**Assignment:** Of all the lines in the material, count those containing the string "Lookahead" and write only the resulting number.
+ + +
(** The pattern is read from left to right; [groups] holds, for each group
    that is open, its kind and the alternatives and the terms read before
    it. *)
Fixpoint parse (p : string)
  (groups : list (GroupKind * list Node * list Node))
  (alternatives terms : list Node) (q : Quantifiable) (mode : Mode)
  : Compiled :=
  match p with
  | EmptyString =>
      match mode, groups with
      | InPattern, [] => Regex (disjunction alternatives terms)
      | _, _ => Invalid
      end
  | String c rest =>
      match mode with
      | Skip n next =>
          parse rest groups alternatives terms q
            match n with
            | S (S n') => Skip (S n') next
            | _ => next
            end
      | InClass negated ranges st =>
          if Ascii.eqb c "\" then
            match rest with
            | EmptyString => Invalid
            | String d _ =>
                if isAlphaNumeric d then EngineOnly
                else
                  match classAtom ranges st d with
                  | Some (ranges', st') =>
                      parse rest groups alternatives terms q
                        (Skip 1 (InClass negated ranges' st'))
                  | None => Invalid
                  end
            end
          else if Ascii.eqb c "]" then
            parse rest groups alternatives
              (Class negated (closeClass ranges st) :: terms) Atom InPattern
          else
            match st, c with
            | ClassStart, "^"%char =>
                parse rest groups alternatives terms q
                  (InClass true ranges ClassOpen)
            | ClassAtom a, "-"%char =>
                parse rest groups alternatives terms q
                  (InClass negated ranges (ClassDash a))
            | _, _ =>
                match classAtom ranges st c with
                | Some (ranges', st') =>
                    parse rest groups alternatives terms q
                      (InClass negated ranges' st')
                | None => Invalid
                end
            end
      | InPattern =>
          if Ascii.eqb c "\" then
            match rest with
            | EmptyString => Invalid
            | String d _ =>
                if isAlphaNumeric d then EngineOnly
                else
                  parse rest groups alternatives (Char d :: terms) Atom
                    (Skip 1 InPattern)
            end
          else if Ascii.eqb c "{" then
            match interval rest with
            | Some (min, max, n) =>
                if (maxCount <? min)%N ||
                   match max with
                   | Some max => (maxCount <? max)%N
                   | None => false
                   end
                then EngineOnly
                else
                  match q, terms with
                  | Atom, term :: terms' =>
                      if match max with
                         | Some max => (max <? min)%N
                         | None => false
                         end
                      then Invalid
                      else
                        parse rest groups alternatives
                          (repeat min max term :: terms') Quantified
                          (Skip n InPattern)
                  | _, _ => Invalid
                  end
            | None =>
                parse rest groups alternatives (Char c :: terms) Atom InPattern
            end
          else if Ascii.eqb c "[" then
            parse rest groups alternatives terms q
              (InClass false [] ClassStart)
          else if Ascii.eqb c "(" then
            match rest with
            | String "?" (String ":" _) =>
                parse rest ((Plain, alternatives, terms) :: groups) [] []
                  NoAtom (Skip 2 InPattern)
            | String "?" (String "=" _) =>
                parse rest ((Lookahead false, alternatives, terms) :: groups)
                  [] [] NoAtom (Skip 2 InPattern)
            | String "?" (String "!" _) =>
                parse rest ((Lookahead true, alternatives, terms) :: groups)
                  [] [] NoAtom (Skip 2 InPattern)
            | String "?" _ => EngineOnly
            | _ =>
                parse rest ((Plain, alternatives, terms) :: groups) [] []
                  NoAtom InPattern
            end
          else if Ascii.eqb c ")" then
            match groups with
            | [] => Invalid
            | (kind, alternatives', terms') :: groups' =>
                parse rest groups' alternatives'
                  (group kind (disjunction alternatives terms) :: terms')
                  Atom InPattern
            end
          else if Ascii.eqb c "|" then
            parse rest groups (sequence terms :: alternatives) [] NoAtom
              InPattern
          else if Ascii.eqb c "^" then
            parse rest groups alternatives (LineStart :: terms) NoAtom
              InPattern
          else if Ascii.eqb c "$" then
            parse rest groups alternatives (LineEnd :: terms) NoAtom
              InPattern
          else if Ascii.eqb c "*" || Ascii.eqb c "+" || Ascii.eqb c "?" then
            match q, terms with
            | Atom, term :: terms' =>
                parse rest groups alternatives (quantify c term :: terms')
                  Quantified InPattern
            | Quantified, _ =>
                if Ascii.eqb c "?" then
                  parse rest groups alternatives terms NoAtom InPattern
                else Invalid
            | _, _ => Invalid
            end
          else parse rest groups alternatives (atom c :: terms) Atom InPattern
      end
  end.
(** X9. When neither the baseline output nor the reward requires grad,
    [baseline_loss.backward()] raises RuntimeError: the gradient buffers of
    the baseline optimizer have been zeroed, and nothing else has
    changed. *)
Theorem baseline_without_grad w i r n s :
  slate_reward i = Some r ->
  shape0 (state_float_features i) = Return (S n) ->
  Shape.broadcast (shape (baseline_value w i)) (shape r) = Some s ->
  requires_grad (baseline_value w i) = false ->
  requires_grad r = false ->
  train (PreprocessedTrainingBatch (RankingInput i)) w
    = (Raise RuntimeError, zeroed BaselineOpt w).
Proof.
  intros Hr Hn Hb Hgb Hgr. rewrite (train_unfold i r (S n) w Hr Hn).
  unfold train_baseline. rewrite bind_get_self, bind_get_params.
  cbn [float_div_int]. rewrite bind_lift_l.
  change (squeeze (call_net (baseline_net (self w)) (param_data w) i))
    with (baseline_value w i).
  unfold sub, binop. rewrite Hb, bind_lift_l.
  unfold zero_grad. rewrite bind_modify_l.
  unfold backward. cbn [scale torch_sum pow2 pointwise requires_grad].
  rewrite Hgb, Hgr. reflexivity.
Qed.

(** X10. When the baseline phase completes and the log-probabilities do
    not require grad, the call raises AssertionError in the world the
    baseline phase left: the baseline optimizer has been stepped, the
    policy optimizer has not. *)
Theorem policy_without_grad w i r n :
  slate_reward i = Some r ->
  shape0 (state_float_features i) = Return n ->
  is_return (fst (train_baseline i r n w)) = true ->
  out_requires_grad
    (net_forward (seq2slate_net (self w))
       (param_data (snd (train_baseline i r n w))) i) = false ->
  train (PreprocessedTrainingBatch (RankingInput i)) w
    = (Raise AssertionError, snd (train_baseline i r n w)) /\
  steps BaselineOpt (trace (snd (train_baseline i r n w)))
    = S (steps BaselineOpt (trace w)) /\
  steps RlOpt (trace (snd (train_baseline i r n w))) = steps RlOpt (trace w).
Proof.
  intros Hr Hn Hok Hg. rewrite (train_unfold i r n w Hr Hn).
  destruct (train_baseline_outcome i r n w) as [[bl Hb]|[(e & Hb & _)| Hb]];
    rewrite Hb in Hok |- *; try discriminate.
  rewrite Hb in Hg. cbn [snd] in Hg |- *.
  rewrite !steps_after_update. cbn [is_step].
  split; [|lia].
  unfold train_seq2slate. rewrite bind_get_self, bind_get_params.
  change (seq2slate_net (self (after_update BaselineOpt bl w)))
    with (seq2slate_net (self w)).
  cbn [call_net requires_grad detach negb andb].
  rewrite Hg.
  destruct (Shape.eqb _ _ && Shape.eqb _ _); reflexivity.
Qed.

(** X11. A reward with a dimension of size 1, such as a column of shape
    (batch, 1) or a single reward of shape (1,), is never accepted:
    [squeeze()] has removed every such dimension from [b], so the shapes
    cannot agree and the call raises. *)
Theorem reward_with_unit_dimension_raises w i r :
  slate_reward i = Some r ->
  In 1%nat (shape r) ->
  is_return (fst (train (PreprocessedTrainingBatch (RankingInput i)) w)) = false.
Proof.
  intros Hr Hs.
  destruct (train _ w) as [[e|[[[lp adv] rl] bl]] w'] eqn:Ht; [reflexivity|].
  exfalso.
  apply train_return in Ht
    as (i' & r' & n & b & bl0 & w1 & lp0 & rl0 & w2 & Hb & Hr' & _ & Hbase
        & Hpol & _).
  simplify_eq.
  apply train_baseline_return in Hbase as (-> & _).
  apply train_seq2slate_return in Hpol as (_ & _ & Hsb & _).
  apply (squeeze_no_one (shape (call_net (baseline_net (self w)) (param_data w) i'))).
  change (Shape.squeeze (shape (call_net (baseline_net (self w)) (param_data w) i')))
    with (shape (baseline_value w i')).
  now rewrite Hsb.
Qed.
Lemma post_admin_users_effect `{Ext : Externals} st req e :
  effect st (commit (post_admin_users st req e) st).
Proof.
  unfold post_admin_users. destruct (requireAuth _ _ _); [apply effect_respond|].
  destruct (adminCreateUserSchema _) as [payload|]; [|apply effect_respond].
  cbv zeta. destruct (or_found _ _); [apply effect_respond|].
  destruct (decide _) as [Hr|Hr].
  - by eapply (effect_append _ _ writeAdmins).
  - eapply (effect_append _ _ writeUsers); try done.
    simpl in *. by destruct (default RUser (adm_role payload)).
Qed.

(** A request leaves the files alone, appends one account with an empty
    task list to the partition of its role, or replaces the task list
    of one account. *)
Lemma call_effect `{Ext : Externals} r req e st :
  effect st (step (Call r req e) st).
Proof.
  destruct r; simpl.
  - apply effect_respond.
  - apply post_register_effect.
  - apply post_login_effect.
  - unfold get_session. destruct (requireAuth _ _ _); apply effect_respond.
  - unfold get_todos. destruct (requireAuth _ _ _); apply effect_respond.
  - apply post_todos_effect.
  - apply patch_todo_effect.
  - apply delete_todo_effect.
  - unfold get_overview. destruct (requireAuth _ _ _); apply effect_respond.
  - apply post_admin_users_effect.
Qed.

Lemma bootstrap_effect `{Ext : Externals} cfg e st :
  effect st (bootstrap cfg e st).
Proof.
  unfold bootstrap, ensureSeedAdmin. cbv zeta.
  destruct (find _ _); [by apply effect_files|].
  by eapply (effect_append _ _ writeAdmins).
Qed.

Lemma step_effect `{Ext : Externals} ev st : effect st (step ev st).
Proof. destruct ev; [apply bootstrap_effect|apply call_effect]. Qed.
+ + +
**Solution below:** 2